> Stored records
§ §

(* ===== verification/Protocol.v ===== *)
(** * Packets ([msys_core/protocol.py])

    A packet is a JSON object with a string [type], in UTF-8, of at most 256 KiB;
    and what the reader of a component's channel makes of what it receives. *)

From Stdlib Require Import ZArith Floats.SpecFloat.
From S2P Require Export Json.

Module Protocol.
Import Json.

Definition MAX_PACKET : N := 256 * 1024.

Definition protocol_error (m : pystr) : exn := Exn ProtocolError m.
Definition too_large : exn := protocol_error §"mIPC packet is too large".

Definition size (data : list N) : N := N.of_nat (length data).

(** A socket: [sendall], and [recv], which yields nothing when it would block. *)
Class Socket := {
  sendall : list N -> py unit;
  recv : N -> py (option (list N));
}.

Section Protocol.
Context `{JsonLib}.

Definition encode (message : dict pystr pyval) : py (list N) :=
  t ← dumps (VDict message);
  data ← ok_or (utf8_encode t) (Exn UnicodeEncodeError §"surrogates not allowed");
  if MAX_PACKET <? size data then Raise too_large else Ok data.

(** [json.loads(data.decode("utf-8"))] *)
Definition parse_packet (data : list N) : py pyval :=
  t ← ok_or (utf8_decode data) (Exn UnicodeDecodeError []); loads t.

Definition is_syntax (c : exn_class) : bool := bool_decide (c = UnicodeDecodeError \/ c = JSONDecodeError).

Definition decode (data : list N) : py (dict pystr pyval) :=
  if MAX_PACKET <? size data then Raise too_large
  else match parse_packet data with
       | Raise e =>
           if is_syntax (exn_type e) then Raise (protocol_error (§"invalid mIPC packet: " ++ exn_msg e)) else Raise e
       | Ok (VDict value) =>
           match dget value §"type" with
           | Some (VStr _) => Ok value
           | _ => Raise (protocol_error §"mIPC packet requires string type")
           end
       | Ok _ => Raise (protocol_error §"mIPC packet must be an object")
       end.

Definition send_packet `{Socket} (message : dict pystr pyval) : py unit :=
  data ← encode message; sendall data.

Definition recv_packet `{Socket} : py (option (dict pystr pyval)) :=
  data ← recv (MAX_PACKET + 1);
  match data with
  | None => Ok None
  | Some [] => Ok (Some [(§"type", VStr §"eof")])
  | Some data => m ← decode data; Ok (Some m)
  end.

(** One turn of the loop of [_read_component]: a message to handle, the end of
    the loop with [channel_failed], or an exception that ends the task. *)
Inductive turn :=
| Message (m : dict pystr pyval)
| ChannelFailed
| ReaderRaises (e : exn).

Definition read_turn (received : py (list N)) : turn :=
  match received with
  | Raise e =>
      if is_os_error (exn_type e) || bool_decide (exn_type e = ProtocolError) then ChannelFailed else ReaderRaises e
  | Ok [] => ChannelFailed
  | Ok data =>
      match decode data with
      | Ok m => Message m
      | Raise e => if bool_decide (exn_type e = ProtocolError) then ChannelFailed else ReaderRaises e
      end
  end.
End Protocol.

(* ------------------------------------------------------------------ *)
(** ** Round trip *)

Section Theorems.
Context `{JsonLib}.

Definition has_type (m : dict pystr pyval) : Prop := exists t, dget m §"type" = Some (VStr t).

Lemma encode_Ok m data : encode m = Ok data ->
  exists txt, dumps (VDict m) = Ok txt /\ utf8_encode txt = Some data /\ (size data <= MAX_PACKET)%N.
Proof.
  unfold encode. intros (txt & Ht & He)%bind_Ok. apply bind_Ok in He as (bytes & Hb%ok_or_Ok & He).
  destruct (N.ltb_spec MAX_PACKET (size bytes)); [done|]. injection He as <-. by exists txt.
Qed.

Lemma decode_encode m data : (encode_depth <= decode_depth)%nat -> Plain (VDict m) -> has_type m ->
  encode m = Ok data -> decode data = Ok m.
Proof.
  intros Hd Hp [t Ht] (txt & Htxt & Hb & Hle)%encode_Ok.
  unfold decode, parse_packet. rewrite (proj2 (N.ltb_ge _ _) Hle), (utf8_decode_encode _ _ Hb). cbn [ok_or rbind].
  rewrite <- (app_nil_r txt), (loads_dumps (VDict m) txt []) by (done || constructor). by rewrite Ht.
Qed.

(** C35: a message that the encoder accepts is at most 256 KiB on the wire.  The
    peer decodes exactly that message, members in order, when it has a string
    type, without which the decoder refuses it, holds no float (how Python
    prints and reads floats is not modelled), its objects have distinct members,
    as those of Python do, and the decoder may nest as deep as the encoder. *)
Theorem packet_roundtrip m data : encode m = Ok data ->
  (size data <= MAX_PACKET)%N /\
  ((encode_depth <= decode_depth)%nat -> Plain (VDict m) -> has_type m -> decode data = Ok m).
Proof.
  intros He. split; [by destruct (encode_Ok m data He) as (txt & _ & _ & Hle)|]. intros Hd Hp Ht. by apply decode_encode.
Qed.

(** What is accepted is a bounded object with a string type. *)
Lemma decode_sound data m : decode data = Ok m -> (size data <= MAX_PACKET)%N /\ has_type m.
Proof.
  unfold decode. destruct (N.ltb_spec MAX_PACKET (size data)) as [|Hle]; [done|].
  destruct (parse_packet data) as [v|e]; [|destruct (is_syntax _); done]. destruct v; try done.
  unfold has_type. destruct (dget d _) as [[]|] eqn:Hd; try done. intros [= <-]. split; [done|by eexists].
Qed.

(* ------------------------------------------------------------------ *)
(** ** What the decoder raises *)

Definition json_failure (e : exn) : Prop := e = syntax_error \/ e = recursion_error \/ e = digits_error.

Definition fails_well {A} (r : py A) : Prop := forall e, r = Raise e -> json_failure e.

Lemma fails_syntax {A} : @fails_well A (Raise syntax_error).
Proof. intros e [= <-]. by left. Qed.
Lemma fails_recursion {A} : @fails_well A (Raise recursion_error).
Proof. intros e [= <-]. right. by left. Qed.
Lemma fails_ok {A} (a : A) : fails_well (Ok a).
Proof. done. Qed.
Lemma fails_bind {A B} (r : py A) (f : A -> py B) : fails_well r -> (forall a, fails_well (f a)) -> fails_well (rbind r f).
Proof. intros Hr Hf e. destruct r as [a|e']; cbn; [apply Hf|intros [= <-]; by apply Hr]. Qed.

Lemma fails_plain pairs : fails_well (plain_object pairs).
Proof. done. Qed.

#[local] Create HintDb fails.
#[local] Hint Resolve fails_plain fails_syntax fails_recursion fails_ok fails_bind : fails.

Lemma fails_string n s : (length s <= n)%nat -> fails_well (scan_string s).
Proof.
  revert s; induction n as [|n IH]; intros s Hn; [destruct s; [auto with fails|cbn in Hn; lia]|].
  destruct s as [|c s]; [auto with fails|]. cbn [length] in Hn. cbn [scan_string].
  destruct (c =? c_quote)%N; [auto with fails|]. destruct (c =? c_backslash)%N.
  - destruct s as [|e s]; [auto with fails|]. cbn [length] in Hn. destruct (e =? 117)%N.
    + destruct s as [|h1 [|h2 [|h3 [|h4 s]]]]; auto with fails. cbn [length] in Hn.
      destruct (unit_value h1 h2 h3 h4); [|auto with fails].
      destruct s as [|b [|u' [|l1 [|l2 [|l3 [|l4 s]]]]]]; try (apply fails_bind; [apply IH; cbn in *; lia|auto with fails]).
      cbn [length] in Hn. destruct (_ && _ && _); [|apply fails_bind; [apply IH; cbn in *; lia|auto with fails]].
      destruct (unit_value l1 l2 l3 l4) as [w|]; [|auto with fails].
      destruct (low_surrogate w); (apply fails_bind; [apply IH; cbn in *; lia|auto with fails]).
    + destruct (unescape e); [|auto with fails]. apply fails_bind; [apply IH; lia|auto with fails].
  - destruct (c <? 32)%N; [auto with fails|]. apply fails_bind; [apply IH; lia|auto with fails].
Qed.

Lemma fails_atom s : fails_well (scan_atom s).
Proof.
  unfold scan_atom. destruct (find_first _ _) as [[l v]|]; [auto with fails|]. unfold scan_number.
  destruct (expect c_minus s); (destruct (int_part _) as [[digits s']|]; [|auto with fails];
    destruct (optional_part fraction s') as [frac s2], (optional_part exponent s2) as [expo s3];
    apply fails_bind; [|auto with fails]; unfold number_value; destruct (str_true _); [auto with fails|];
    case_bool_decide; [auto with fails|]; intros e [= <-]; right; by right).
Qed.

Lemma fails_scan fuel : forall depth s,
  fails_well (scan plain_object fuel depth s) /\ fails_well (scan_members plain_object fuel depth s)
  /\ fails_well (scan_elements plain_object fuel depth s).
Proof.
  induction fuel as [|fuel IH]; intros depth s; [auto with fails|]. cbn [scan scan_members scan_elements]. split_and!.
  - destruct (expect c_quote s) as [q|]; [eauto using fails_string with fails|].
    destruct (expect c_lbrace s) as [q|]; [|destruct (expect c_lbracket s) as [q|]].
    + destruct depth as [|depth]; [auto with fails|]. destruct (expect c_rbrace _); [auto with fails|].
      apply fails_bind; [apply IH|]. intros [m r]. apply fails_bind; auto with fails.
    + destruct depth as [|depth]; [auto with fails|]. destruct (expect c_rbracket _); [auto with fails|].
      apply fails_bind; [apply IH|auto with fails].
    + destruct depth; apply fails_atom.
  - destruct (expect c_quote s) as [q|]; [|auto with fails]. apply fails_bind; [by eapply fails_string|]. intros [k r].
    destruct (expect c_colon _) as [q'|]; [|auto with fails]. apply fails_bind; [apply IH|]. intros [v r'].
    destruct (expect c_rbrace _); [auto with fails|]. destruct (expect c_comma _); [|auto with fails].
    apply fails_bind; [apply IH|auto with fails].
  - apply fails_bind; [apply IH|]. intros [v r'].
    destruct (expect c_rbracket _); [auto with fails|]. destruct (expect c_comma _); [|auto with fails].
    apply fails_bind; [apply IH|auto with fails].
Qed.

Lemma fails_loads s : fails_well (loads s).
Proof.
  unfold loads, loads_with. destruct (expect byte_order_mark s); [auto with fails|]. apply fails_bind; [apply fails_scan|].
  intros [v r]. destruct (str_true _); auto with fails.
Qed.

(** The reader of a channel either handles a decoded message, declares the
    channel failed, or dies: of what [sock_recv] raised, or of a packet that
    nests too deeply or writes an integer with too many digits. *)
Lemma read_turn_cases received :
  match read_turn received with
  | Message m => has_type m
  | ChannelFailed => True
  | ReaderRaises e => received = Raise e \/ e = recursion_error \/ e = digits_error
  end.
Proof.
  unfold read_turn. destruct received as [[|b data]|e]; [done| |].
  - destruct (decode (b :: data)) as [m|e] eqn:Hd; [by apply decode_sound in Hd as [_ ?]|].
    case_bool_decide as He; [done|]. right. unfold decode in Hd. destruct (_ <? _)%N; [by injection Hd as <-|].
    unfold parse_packet in Hd. destruct (utf8_decode _) as [t|]; cbn [ok_or rbind] in Hd; [|by injection Hd as <-].
    destruct (loads t) as [v|e'] eqn:Hl.
    + destruct v; try (by injection Hd as <-). destruct (dget d _) as [[]|]; (done || by injection Hd as <-).
    + destruct (fails_loads t e' Hl) as [-> |[-> | ->]]; cbn in Hd; injection Hd as <-; [done|by left|by right].
  - destruct (_ || _); [done|]. by left.
Qed.

(** A packet of five kilobytes ends the reader of a channel without declaring
    the channel failed: the decoder of an integer of more than 4300 digits raises
    [ValueError], which is neither [JSONDecodeError] nor [ProtocolError], so
    neither [decode] nor the loop of the reader turns it into a failure of the
    channel. *)
Theorem long_integer_ends_reader : (0 < decode_depth)%nat ->
  exists data, (size data < 5000)%N /\ read_turn (Ok data) = ReaderRaises digits_error.
Proof.
  intros Hd. destruct decode_depth as [|depth] eqn:Hdepth; [lia|].
  set (digits := replicate 4301 49%N : pystr).
  set (txt := (§"{" ++ [34%N] ++ §"type" ++ [34%N] ++ §":" ++ digits ++ §"}" : pystr)).
  exists txt. split; [unfold size; vm_compute; reflexivity|].
  assert (utf8_decode txt = Some txt) as Hu by (apply utf8_decode_encode; vm_compute; reflexivity).
  assert (MAX_PACKET <? size txt = false)%N as Hs by (vm_compute; reflexivity).
  assert (loads txt = Raise digits_error) as Hl.
  { unfold loads, loads_with. rewrite Hdepth. vm_compute. reflexivity. }
  unfold read_turn. change (Ok txt) with (Ok (123%N :: tail txt) : py (list N)). cbv iota beta.
  change (123%N :: tail txt) with txt. unfold decode, parse_packet. rewrite Hs, Hu. cbn [ok_or rbind]. rewrite Hl. reflexivity.
Qed.
End Theorems.

(* ------------------------------------------------------------------ *)
(** ** Witnesses *)

Definition sample_json : JsonLib :=
  {| float_repr _ := §"0.5"; float_of _ := S754_zero false; encode_depth := 900; decode_depth := 1000 |}.

Definition sample_message : dict pystr pyval :=
  [(§"type", VStr §"event"); (§"id", VInt (-12)); (§"text", VStr ([34; 92; 10; 7]%N ++ [8364; 128512]%N));
   (§"payload", VDict [(§"items", VList [VNone; VBool true; VList []; VDict []])])].

Lemma packet_roundtrip_witness : exists data,
  @encode sample_json sample_message = Ok data /\ length data = 92%nat /\ @decode sample_json data = Ok sample_message.
Proof.
  destruct (@encode sample_json sample_message) as [data|e] eqn:He; [|vm_compute in He; discriminate He].
  exists data. split; [reflexivity|]. split.
  - vm_compute in He. injection He as <-. reflexivity.
  - refine (proj2 (@packet_roundtrip sample_json sample_message data He) _ _ _).
    + cbn. lia.
    + repeat (constructor || (apply (bool_decide_unpack _); vm_compute; exact I)).
    + by exists §"event".
Defined.

Lemma long_integer_ends_reader_witness :
  exists data, (size data < 5000)%N /\ @read_turn sample_json (Ok data) = ReaderRaises digits_error.
Proof. apply (@long_integer_ends_reader sample_json). cbn. lia. Defined.
End Protocol.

§ §

> WORK REQUEST
Your task is to repeat the records exactly. Begin at their first line and stop after the line containing "Definition decode (data".

> EXERCISE SOLUTION
(* ===== verification/Protocol.v ===== *)
(** * Packets ([msys_core/protocol.py])

    A packet is a JSON object with a string [type], in UTF-8, of at most 256 KiB;
    and what the reader of a component's channel makes of what it receives. *)

From Stdlib Require Import ZArith Floats.SpecFloat.
From S2P Require Export Json.

Module Protocol.
Import Json.

Definition MAX_PACKET : N := 256 * 1024.

Definition protocol_error (m : pystr) : exn := Exn ProtocolError m.
Definition too_large : exn := protocol_error §"mIPC packet is too large".

Definition size (data : list N) : N := N.of_nat (length data).

(** A socket: [sendall], and [recv], which yields nothing when it would block. *)
Class Socket := {
  sendall : list N -> py unit;
  recv : N -> py (option (list N));
}.

Section Protocol.
Context `{JsonLib}.

Definition encode (message : dict pystr pyval) : py (list N) :=
  t ← dumps (VDict message);
  data ← ok_or (utf8_encode t) (Exn UnicodeEncodeError §"surrogates not allowed");
  if MAX_PACKET <? size data then Raise too_large else Ok data.

(** [json.loads(data.decode("utf-8"))] *)
Definition parse_packet (data : list N) : py pyval :=
  t ← ok_or (utf8_decode data) (Exn UnicodeDecodeError []); loads t.

Definition is_syntax (c : exn_class) : bool := bool_decide (c = UnicodeDecodeError \/ c = JSONDecodeError).

Definition decode (data : list N) : py (dict pystr pyval) :=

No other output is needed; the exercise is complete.